Ein gewiefter Trick, große Gefühle mit einer quasi Nullinformation zu koppeln, zumal sie untermalt wird von einem an „Smells like Teen Spirit“ erinnernden backing-riff, als der Hochpotenz von Tristesse.

Der deutsche Indiepop, wenn man das aktuelle Bandmilieu mal zusammenfassend so nennen mag, ist seit Jahren im Auftrieb. Diese Dichte an hochklassigen Bands gab es das letzte Mal vor 20 Jahren zur Blütezeit der Hamburger Musikszene um Labels wie L´age d´or und What´s so funny about. Ähnlich wie damals gelingt es dem Berliner Label Staatsakt und dem Hamburger Label Euphorie nicht nur sehr erfolgreiche Bands wie Isolation Berlin und Trümmer zu setzen, sondern eben auch den Nährboden für kleine Projekte anzulegen.

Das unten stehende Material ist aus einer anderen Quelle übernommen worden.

(** C5.  Once the interfaces are claimed: an error of the colour transfer,
    a pipe error included, fails the attempt with a [BackendError] whose
    message is "USB transfer failed (<detail>)." where the detail is the
    stripped text of the transport error, so the message contains it
    ("USB transfer failed." when the text is blank); so does an error of
    the latch transfer that is not a pipe error; a pipe error of the
    latch transfer (errno 32, or "pipe error" in the text) is passed over
    and the attempt succeeds. *)
Theorem pipe_error_passes_only_on_latch dev interfaces windex rgb ap
    (st : X56UsbBackend.t * env) s1 :
  X56UsbBackend.claim_interfaces dev interfaces ((fst st, []), snd st) = (Ok tt, s1) ->
  let outcome := fst (X56UsbBackend._send_rgb_with_setup dev interfaces windex rgb ap st) in
  let message (err : usb_error) : string :=
    if String.eqb (strip (usb_str err)) "" then "USB transfer failed."
    else ("USB transfer failed (" ++ strip (usb_str err) ++ ").")%string in
  match usb_call dev (X56UsbBackend.rgb_transfer windex rgb) (world (snd s1)) with
  | (Some err, _) =>
      outcome = Raise (BackendError (message err)) /\
      str_contains (strip (usb_str err)) (message err) = true
  | (None, w2) =>
      match usb_call dev (X56UsbBackend.apply_transfer windex ap) w2 with
      | (Some err, _) =>
          (usb_errno err = Some 32 \/
           str_contains "pipe error" (lower (usb_str err)) = true ->
           outcome = Ok tt) /\
          (usb_errno err <> Some 32 ->
           str_contains "pipe error" (lower (usb_str err)) = false ->
           outcome = Raise (BackendError (message err)) /\
           str_contains (strip (usb_str err)) (message err) = true)
      | (None, _) => outcome = Ok tt
      end
  end.
Proof.
  intros Hclaim outcome message. subst outcome.
  assert (forall err, X56UsbBackend.transfer_failed_text err = message err) as Htext
    by reflexivity.
  assert (forall err, str_contains (strip (usb_str err)) (message err) = true) as Hwraps.
  { intros err. unfold message.
    destruct (String.eqb (strip (usb_str err)) "") eqn:Hempty.
    - apply String.eqb_eq in Hempty. rewrite Hempty. reflexivity.
    - apply (str_contains_infix "USB transfer failed (" (strip (usb_str err)) ")."). }
  unfold X56UsbBackend._send_rgb_with_setup, with_local.
  set (body := try_except _ _).
  assert (forall r s',
            body ((fst st, []), snd st) = (r, s') ->
            fst (let (r0, st') := try_finally body
                    (X56UsbBackend.release_interfaces dev interfaces)
                    ((fst st, []), snd st) in (r0, (fst (fst st'), snd st'))) = r) as Hfin.
  { intros r s' Hbody.
    destruct (try_finally_quiet body _ _ r s'
                (release_interfaces_quiet dev interfaces no_exception) Hbody)
      as (s'' & _ & ->). reflexivity. }
  subst body. unfold try_except at 1 in Hfin.
  rewrite (bind_ok _ _ _ _ _ Hclaim) in Hfin.
  unfold X56UsbBackend.send_packets, bind, host_usb, try_except in Hfin. simpl in Hfin.
  destruct (usb_call dev (X56UsbBackend.rgb_transfer windex rgb) (world (snd s1)))
    as [[err|] w2]; simpl in Hfin.
  - split; [|apply Hwraps]. rewrite <- Htext. eapply Hfin. reflexivity.
  - destruct (usb_call dev (X56UsbBackend.apply_transfer windex ap) w2)
      as [[err|] w3]; simpl in Hfin.
    + split.
      * intros Hpipe. apply is_pipe_error_spec in Hpipe. rewrite Hpipe in Hfin.
        eapply Hfin. reflexivity.
      * intros Hno Hstr. split; [|apply Hwraps]. rewrite <- Htext.
        destruct (X56UsbBackend._is_pipe_error err) eqn:Hp.
        { apply is_pipe_error_spec in Hp as [?|?]; congruence. }
        eapply Hfin. reflexivity.
    + eapply Hfin. reflexivity.
Qed.

Lemma bind_ext {S A B} (m : M S A) (k1 k2 : A -> M S B) s :
  (forall a s', k1 a s' = k2 a s') -> bind m k1 s = bind m k2 s.
Proof. intros Hk. unfold bind. destruct (m s) as [[a|e] s']; auto. Qed.

(** ** usb_backend.py: the batch dispatch *)

Lemma validate_rgb_ok r g b :
  in_byte_range r -> in_byte_range g -> in_byte_range b ->
  X56UsbBackend._validate_rgb r g b = Ok tt.
Proof.
  unfold in_byte_range, X56UsbBackend._validate_rgb. intros Hr Hg Hb. simpl.
  destruct (Z.ltb_spec r 0); [lia|]. destruct (Z.gtb_spec r 255); [lia|].
  destruct (Z.ltb_spec g 0); [lia|]. destruct (Z.gtb_spec g 255); [lia|].
  destruct (Z.ltb_spec b 0); [lia|]. destruct (Z.gtb_spec b 255); [lia|].
  reflexivity.
Qed.

Lemma validate_rgb_fails r g b :
  ~ (in_byte_range r /\ in_byte_range g /\ in_byte_range b) ->
  X56UsbBackend._validate_rgb r g b
  = Raise (BackendError "RGB values must be in range 0-255.").
Proof.
  unfold in_byte_range, X56UsbBackend._validate_rgb. intros Hbad. simpl.
  destruct (Z.ltb_spec r 0); [reflexivity|]. destruct (Z.gtb_spec r 255); [reflexivity|].
  destruct (Z.ltb_spec g 0); [reflexivity|]. destruct (Z.gtb_spec g 255); [reflexivity|].
  destruct (Z.ltb_spec b 0); [reflexivity|]. destruct (Z.gtb_spec b 255); [reflexivity|].
  exfalso. apply Hbad. lia.
Qed.

Lemma build_rgb_packet_ok r g b :
  in_byte_range r -> in_byte_range g -> in_byte_range b ->
  build_rgb_packet r g b = Ok ([9; 0; 3; r; g; b] ++ repeat 0 58)%list.
Proof.
  unfold in_byte_range. intros Hr Hg Hb.
  unfold build_rgb_packet, bytearray_set. cbn [rbind negb andb Z.leb Z.ltb Z.compare].
  simpl.
  destruct (Z.leb_spec 0 r); [|lia]. destruct (Z.ltb_spec r 256); [|lia].
  destruct (Z.leb_spec 0 g); [|lia]. destruct (Z.ltb_spec g 256); [|lia].
  destruct (Z.leb_spec 0 b); [|lia]. destruct (Z.ltb_spec b 256); [|lia].
  reflexivity.
Qed.

Lemma set_rgb_single_loop_raises dev rgb ap todo : forall last,
  (forall e, last = Some e -> is_BackendError e) ->
  raises_only is_BackendError (X56UsbBackend._set_rgb_single_loop dev rgb ap todo last).
Proof.
  induction todo as [|[interfaces windex] rest IH]; intros last Hlast.
  - cbn [X56UsbBackend._set_rgb_single_loop]. destruct last as [e|].
    + apply raises_only_raise. auto.
    + apply raises_only_raise. eexists. reflexivity.
  - cbn [X56UsbBackend._set_rgb_single_loop].
    apply (raises_only_try_except is_BackendError).
    + apply send_rgb_with_setup_raises.
    + intros e [msg ->]. apply IH. intros e' [= <-]. eexists. reflexivity.
Qed.

Lemma set_rgb_single_raises dev rgb ap :
  raises_only is_BackendError (X56UsbBackend._set_rgb_single dev rgb ap).
Proof.
  apply set_rgb_single_loop_raises. discriminate.
Qed.

Lemma raises_only_lift_res {S A} (P : exn -> Prop) (r : res A) :
  match r with Ok _ => True | Raise e => P e end -> raises_only P (lift_res r : M S A).
Proof. intros Hr s. exact Hr. Qed.

(** With channels in [0, 255], sending to one device raises nothing but
    [BackendError]. *)
Lemma send_to_entry_raises entry r g b cmap ctarget ap :
  in_byte_range r -> in_byte_range g -> in_byte_range b ->
  raises_only is_BackendError (X56UsbBackend.send_to_entry entry r g b cmap ctarget ap).
Proof.
  intros Hr Hg Hb. unfold X56UsbBackend.send_to_entry.
  assert (exists out,
            match dict_get (DeviceInfo.id (info entry)) cmap with
            | Some calibration =>
                let? target_name :=
                  match ctarget with
                  | Some (String c rest) => Ok (String c rest)
                  | _ => ColorCalibration.closest_target_name r g b
                  end in
                ColorCalibration.apply calibration r g b (Some target_name)
            | None => Ok (r, g, b)
            end = Ok out /\ rgb_in_range out) as (out & -> & Hout).
  { destruct (dict_get _ cmap) as [calibration|].
    - assert (exists target_name,
                match ctarget with
                | Some (String c rest) => Ok (String c rest)
                | _ => ColorCalibration.closest_target_name r g b
                end = Ok target_name) as [target_name ->].
      { destruct ctarget as [[|c rest]|]; eauto using closest_target_name_total. }
      cbn [rbind].
  destruct (apply_returns calibration r g b (Some target_name) Hr Hg Hb)
    as (out & Hout & Hcases).
  exists out. split; [exact Hout|].
  destruct Hcases as [->|[offset ->]]; unfold rgb_in_range; cbn [fst snd];
    auto using clamp_in_byte_range.
    - exists (r, g, b). split; [reflexivity|]. unfold rgb_in_range; cbn [fst snd]; auto. }
  destruct out as [[out_r out_g] out_b]. destruct Hout as (Hor & Hog & Hob).
  cbn [fst snd] in Hor, Hog, Hob.
  intros s. unfold bind at 1, lift_res at 1.
  unfold bind at 1. rewrite (build_rgb_packet_ok _ _ _ Hor Hog Hob). unfold lift_res at 1.
  apply set_rgb_single_raises.
Qed.

Lemma device_loop_outcomes targets r g b cmap ctarget ap :
  in_byte_range r -> in_byte_range g -> in_byte_range b ->
  forall applied failures st,
    let outcomes := fst (device_outcomes targets r g b cmap ctarget ap st) in
    length outcomes = length targets /\
    Forall (fun o => o = Ok tt \/ exists detail, o = Raise (BackendError detail)) outcomes /\
    X56UsbBackend.device_loop targets r g b cmap ctarget ap applied failures st
    = (Ok (applied + Z.of_nat (length (filter succeeded outcomes)),
           (failures ++ omap failure_line (zip targets outcomes))%list),
       snd (device_outcomes targets r g b cmap ctarget ap st)).
Proof.
  intros Hr Hg Hb. induction targets as [|entry rest IH]; intros applied failures st.
  - simpl. rewrite Z.add_0_r, app_nil_r. unfold ret. auto.
  - cbn [device_outcomes X56UsbBackend.device_loop fst snd].
    pose proof (send_to_entry_raises entry r g b cmap ctarget ap Hr Hg Hb st) as Hraise.
    unfold bind at 1. unfold try_except, bind at 1.
    destruct (X56UsbBackend.send_to_entry entry r g b cmap ctarget ap st)
      as [[[]|e] st'] eqn:Hsend; cbn [fst snd] in *.
    + unfold ret at 1.
      destruct (IH (applied + 1) failures st') as (Hlen & Hall & Hloop).
      cbn [fst snd]. rewrite Hloop. repeat split.
      * simpl. rewrite Hlen. reflexivity.
      * constructor; [left; reflexivity|exact Hall].
      * f_equal. f_equal. cbn [filter succeeded]. simpl.
        rewrite Nat2Z.inj_succ. f_equal. lia.
    + destruct Hraise as [detail ->]. unfold ret at 1.
      destruct (IH applied (failures ++ [X56UsbBackend.failure_text entry detail])%list st')
        as (Hlen & Hall & Hloop).
      cbn [fst snd]. rewrite Hloop. repeat split.
      * simpl. rewrite Hlen. reflexivity.
      * constructor; [right; eauto|exact Hall].
      * f_equal. f_equal. simpl. rewrite <- app_assoc. reflexivity.
Qed.

Lemma select_targets_nil_entries ids : X56UsbBackend.select_targets [] ids = [].
Proof. unfold X56UsbBackend.select_targets. destruct (bool_decide _); reflexivity. Qed.

Lemma select_targets_nil_ids entries : X56UsbBackend.select_targets entries [] = [].
Proof.
  unfold X56UsbBackend.select_targets.
  rewrite bool_decide_eq_false_2 by (apply not_elem_of_nil).
  induction entries as [|entry rest IH]; [reflexivity|].
  simpl. rewrite filter_cons.
  rewrite decide_False. { exact IH. }
  intros Hin. apply Is_true_true in Hin. apply bool_decide_eq_true in Hin.
  apply not_elem_of_empty in Hin. exact Hin.
Qed.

Der Ringer ist mit all der Zeit und dem notwendigen Raum, den ein solches Klima mit sich bringt, in den letzten Jahren im Euphorie-Umfeld erwachsen, und nur so konnten sie aus klassischen Indiepop ihren ambitionierten Ansatz formen. Es ist aber nicht nur Staatsakt und Euphorie als jüngeren Labels zu verdanken, dass sich aktuell eine spannende „Keine Bewegung“ formiert, um auf die gemeinsamen Compilation der beiden Labels zu verweisen, die ebenfalls auf dem Sampler präsenten und 2015 enorm erfolgreichen Die Nerven und Schnipo Schranke veröffentlichen auf dem mit Grunge- und Noisehistorie ausgezeichneten Glitterhouse Records beziehungsweise beim Polit-Anarcho-Camp Buback.
Anyway, was ich sagen wollte: schön, dass es all das gibt – da kann man den Bands auch verzeihen, dass sie einfach verboten gut aussehen.